The present invention may also be implemented as a computer program product for implementing all or part of the steps of the method embodiments described above, when the computer program product is run on a computer device, causing the computer device to execute the steps of the method embodiments described above.

In the foregoing embodiments, the descriptions of the embodiments are emphasized, and in part, not described or illustrated in any particular embodiment, reference is made to the related descriptions of other embodiments.

Those of ordinary skill in the art will appreciate that the various illustrative elements and algorithm steps described in connection with the embodiments disclosed herein may be implemented as electronic hardware, or combinations of computer software and electronic hardware. Whether such functionality is implemented as hardware or software depends upon the particular application and design constraints imposed on the solution. Skilled artisans may implement the described functionality in varying ways for each particular application, but such implementation decisions should not be interpreted as causing a departure from the scope of the present invention.

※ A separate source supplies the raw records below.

Lemma ProcessSpecialKeyEvent_shape vKey flags isKeyUp timestamp cursorPos p :
  shape (snd (SpecialKeyHandler.ProcessSpecialKeyEvent vKey flags isKeyUp
                timestamp cursorPos p)) = shape p.
Proof.
  unfold SpecialKeyHandler.ProcessSpecialKeyEvent.
  unfold mbind at 1. unfold M_bind at 1. unfold gets at 1.
  destruct (_ <? 0); [done|].
  unfold mbind at 1. unfold M_bind at 1.
  destruct isKeyUp; cbn [negb].
  - unfold mbind at 1. unfold M_bind at 1. unfold gets at 1.
    unfold mbind at 1. unfold M_bind at 1.
    match goal with |- context [(if ?c then ?a else ?b) p] =>
      assert (Hh : shape (snd ((if c then a else b) p)) = shape p);
      [|destruct ((if c then a else b) p) as [[] p1]] end.
    { destruct (_ && negb _).
      - destruct (vKey =? VK_CONTROL); [destruct (negb _)|];
          unfold mbind, M_bind;
          match goal with |- context [print ?m p] =>
            change (print m p) with (tt, with_world (world p ++ [Console m]) p) end;
          cbv iota beta.
        + by rewrite OnRightCtrlPressed_shape.
        + by rewrite OnLeftCtrlPressed_shape.
        + by rewrite OnSpecialKeyPressed_shape.
      - destruct (_ && _); [|done]. by destruct (vKey =? VK_CONTROL). }
    simpl in Hh. rewrite <- Hh.
    match goal with |- context [SpecialKeyHandler.update_state_at ?i ?f p1] =>
      pose proof (update_state_at_shape i f p1) as Hu;
      destruct (SpecialKeyHandler.update_state_at i f p1) as [[] p2] end.
    done.
  - match goal with |- context [SpecialKeyHandler.update_state_at ?i ?f p] =>
      pose proof (update_state_at_shape i f p) as Hu;
      destruct (SpecialKeyHandler.update_state_at i f p) as [[] p2] end.
    done.
Qed.
(** X5: every [Map] of elements holds an element once, every array of
    property names holds a name once, and every set of listeners holds a
    listener once, on the initial registry and after every operation:
    [register], [unregister], [unregisterElement], [addListener],
    [removeListener], the decorator, [set] and a read through a
    decorated property. *)
Theorem well_formed_invariant (r : Registry) :
  well_formed r →
  (∀ key element target, well_formed (register key element target r))
  ∧ (∀ key element, well_formed (unregister key element r))
  ∧ (∀ element, well_formed (unregisterElement element r))
  ∧ (∀ key listener, well_formed (addListener key listener r))
  ∧ (∀ key listener, well_formed (removeListener key listener r))
  ∧ (∀ options key, well_formed (share options key r))
  ∧ (∀ key value force x events,
       well_formed
         (registry (set key value force
                      {| registry := r; ext := x; log := events |}).2))
  ∧ (∀ options key this x events,
       well_formed
         (registry (property_get options key this
                      {| registry := r; ext := x; log := events |}).2)).
Proof.
  intros Hr. split_and!.
  - intros. by apply register_well_formed.
  - intros. by apply unregister_well_formed.
  - intros. by apply unregisterElement_well_formed.
  - intros. by apply addListener_well_formed.
  - intros. by apply removeListener_well_formed.
  - intros options key. eapply well_formed_ext; [| |done];
      unfold share; by destruct (options ≫= decl_hasChanged).
  - intros key value force x events.
    destruct (set key value force _) as [c w'] eqn:Hset.
    destruct (set_registry_frame _ _ _ _ _ _ Hset) as (Hreq & _ & Hl).
    by eapply well_formed_ext.
  - intros options key this x events.
    destruct (property_get_subscribes options key this
                {| registry := r; ext := x; log := events |})
      as (w' & -> & Hreg & _). simpl. rewrite Hreg.
    by apply register_well_formed.
Qed.
(** A declaration keyword with a reference to an obsolete field of a
    watched table as its operand is reported, wherever it stands, unless a
    hyphen stands right before the keyword; the span starts at the
    keyword. *)
Lemma qual_declaration_reported (pre kw ws tb fl post : text) :
  word_at (rev pre) = false -> ends_with_hyphen pre = false ->
  upper kw = of_string "TYPE" \/ upper kw = of_string "LIKE" ->
  1 <= List.length ws -> forallb is_space ws = true ->
  upper tb = of_string "MARC" \/ upper tb = of_string "MARD" ->
  1 <= List.length fl -> forallb is_ident fl = true ->
  word_at post = false ->
  is_obsolete (to_string (upper tb)) (to_string (upper fl)) = true ->
  In (Finding (Some (to_string (upper tb))) (to_string (upper fl))
        (List.length pre,
         List.length pre + List.length kw + List.length ws
         + List.length tb + 1 + List.length fl)
        (note_for (to_string (upper tb)) (to_string (upper fl))))
     (scan_declarations
        (to_string (pre ++ kw ++ ws ++ tb ++ of_string "-" ++ fl ++ post))).
Proof.
  intros Hpre Hhy Ukw Lws Fws Utb Lfl Ffl Hpost Ho.
  set (rest := kw ++ ws ++ tb ++ of_string "-" ++ fl ++ post).
  set (s := pre ++ rest).
  destruct (keyword_word _ Ukw) as [Lkw [Wkw Hkw]].
  destruct (table_word _ Utb) as [Ltb [Wtb Htb]].
  set (b1 := rev kw ++ rev pre).
  set (b2 := rev ws ++ b1).
  set (b3 := rev tb ++ b2).
  set (b4 := rev (of_string "-") ++ b3).
  set (b5 := rev fl ++ b4).
  set (m := RMatch (List.length pre) (List.length b5)
              [("field", (List.length b4, List.length b5));
               ("table", (List.length b2, List.length b3));
               ("1", (List.length (rev pre), List.length b1))]).
  assert (Hcur : cursor_at s (List.length pre) = Cursor (rev pre) rest).
  { unfold cursor_at, s.
    rewrite firstn_app, firstn_all, Nat.sub_diag, skipn_app, skipn_all,
      Nat.sub_diag. simpl. now rewrite app_nil_r. }
  assert (Hlen : List.length pre <= List.length s)
    by (unfold s; rewrite length_app; lia).
  assert (HK : keyword_start s (List.length pre)).
  { pose proof (cursor_at_subject s (List.length pre)) as Hsub.
    rewrite Hcur in Hsub.
    assert (R : reaches (Cursor (rev pre) rest) (kw ++ ws)
                  (Cursor (rev (kw ++ ws) ++ rev pre)
                          (tb ++ of_string "-" ++ fl ++ post))).
    { split; cbn [before ahead]; [unfold rest; now rewrite <- app_assoc
                                 | reflexivity]. }
    assert (Hpos : pos (Cursor (rev pre) rest) = List.length pre)
      by (unfold pos; cbn [before]; apply length_rev).
    repeat split.
    - pose proof (boundary_before (Cursor (rev pre) rest)) as B.
      rewrite Hsub, Hpos in B. apply B.
      + unfold at_boundary, rest. cbn [before ahead].
        now rewrite Hpre, (word_at_word kw _ ltac:(lia) Wkw).
      + cbn [ahead]. apply (word_at_word kw _ ltac:(lia) Wkw).
    - pose proof (reaches_char _ _ _ 0 R
                    ltac:(rewrite length_app; lia)) as C0.
      rewrite Hsub, Hpos, Nat.add_0_r in C0. rewrite C0.
      destruct kw as [| a kw']; [discriminate Lkw | exact Hkw].
    - pose proof (reaches_char _ _ _ 4 R
                    ltac:(rewrite length_app; lia)) as C4.
      rewrite Hsub, Hpos in C4. rewrite C4.
      unfold char_at. rewrite app_nth2 by lia. rewrite Lkw. cbn [Nat.sub].
      apply (forallb_char_at is_space ws 0 Fws). lia. }
  assert (Hm : In m (finditer IC DECLARATION_QUAL_RE s)).
  { apply finditer_reports.
    - cbn [m_start m_groups m_end m]. rewrite Hcur.
      eexists. split.
      + unfold rest.
        rewrite (decl_qual_run (rev pre) kw ws tb fl post); auto.
      + reflexivity.
    - exact Hlen.
    - cbn [m_start m]. intros i c' g Hi Hrun.
      destruct (Nat.le_gt_cases (pos c') (List.length pre)) as [H | H];
        [exact H | exfalso].
      apply run_sound in Hrun. destruct Hrun as [c1 [g1 [M Hacc]]].
      unfold accept in Hacc. injection Hacc as -> ->.
      pose proof (qual_match_straddle s _ _ _ _ (List.length pre) M
                    (cursor_at_subject s i) HK) as Hst.
      rewrite cursor_at_pos in Hst by lia.
      destruct (Hst ltac:(lia)) as [Hp1 Hch].
      unfold s in Hch. rewrite (last_char_at pre rest Hp1) in Hch.
      unfold ends_with_hyphen in Hhy.
      destruct (rev pre) as [| a r]; [discriminate Hch | ].
      cbn [hd] in Hch. subst a. discriminate Hhy. }
  assert (L1 : List.length b1 = List.length (pre ++ kw))
    by (unfold b1; rewrite !length_app, !length_rev; lia).
  assert (L2 : List.length b2 = List.length ((pre ++ kw) ++ ws))
    by (unfold b2; rewrite (length_app (rev ws)), length_rev, L1,
          !length_app; lia).
  assert (L3 : List.length b3
               = List.length ((pre ++ kw) ++ ws) + List.length tb)
    by (unfold b3; rewrite (length_app (rev tb)), length_rev, L2; lia).
  assert (L4 : List.length b4
               = List.length ((((pre ++ kw) ++ ws) ++ tb) ++ of_string "-"))
    by (unfold b4; rewrite (length_app (rev _)), length_rev, L3,
          (length_app (_ ++ tb)), (length_app _ tb); lia).
  assert (L5 : List.length b5
               = List.length ((((pre ++ kw) ++ ws) ++ tb) ++ of_string "-")
                 + List.length fl)
    by (unfold b5; rewrite (length_app (rev fl)), length_rev, L4; lia).
  assert (Gt : group s m "table" = tb).
  { unfold group, m. cbn [m_groups get_group String.eqb Ascii.eqb Bool.eqb].
    rewrite L2, L3.
    replace s with (((pre ++ kw) ++ ws) ++ tb ++ of_string "-" ++ fl ++ post)
      by (unfold s, rest; now rewrite <- !app_assoc).
    apply slice_middle. }
  assert (Gf : group s m "field" = fl).
  { unfold group, m. cbn [m_groups get_group String.eqb Ascii.eqb Bool.eqb].
    rewrite L4, L5.
    replace s
      with (((((pre ++ kw) ++ ws) ++ tb) ++ of_string "-") ++ fl ++ post)
      by (unfold s, rest; now rewrite <- !app_assoc).
    apply slice_middle. }
  pose proof (qual_match_reported (to_string s) m) as Hrep.
  cbv zeta in Hrep. rewrite of_to_string, Gt, Gf in Hrep.
  specialize (Hrep Hm Ho).
  unfold span, m in Hrep. cbn [m_start m_end] in Hrep.
  rewrite L5, !length_app in Hrep. simpl (List.length (of_string "-")) in Hrep.
  exact Hrep.
Qed.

In the embodiments provided by the present invention, it should be understood that the disclosed apparatus/computer device and method may be implemented in other manners. For example, the apparatus/computer device embodiments described above are merely illustrative, e.g., the division of modules or units is merely a logical functional division, and there may be additional divisions when actually implemented, e.g., multiple units or components may be combined or integrated into another system, or some features may be omitted or not performed. Alternatively, the coupling or direct coupling or communication connection shown or discussed may be an indirect coupling or communication connection via interfaces, devices or units, which may be in electrical, mechanical or other forms.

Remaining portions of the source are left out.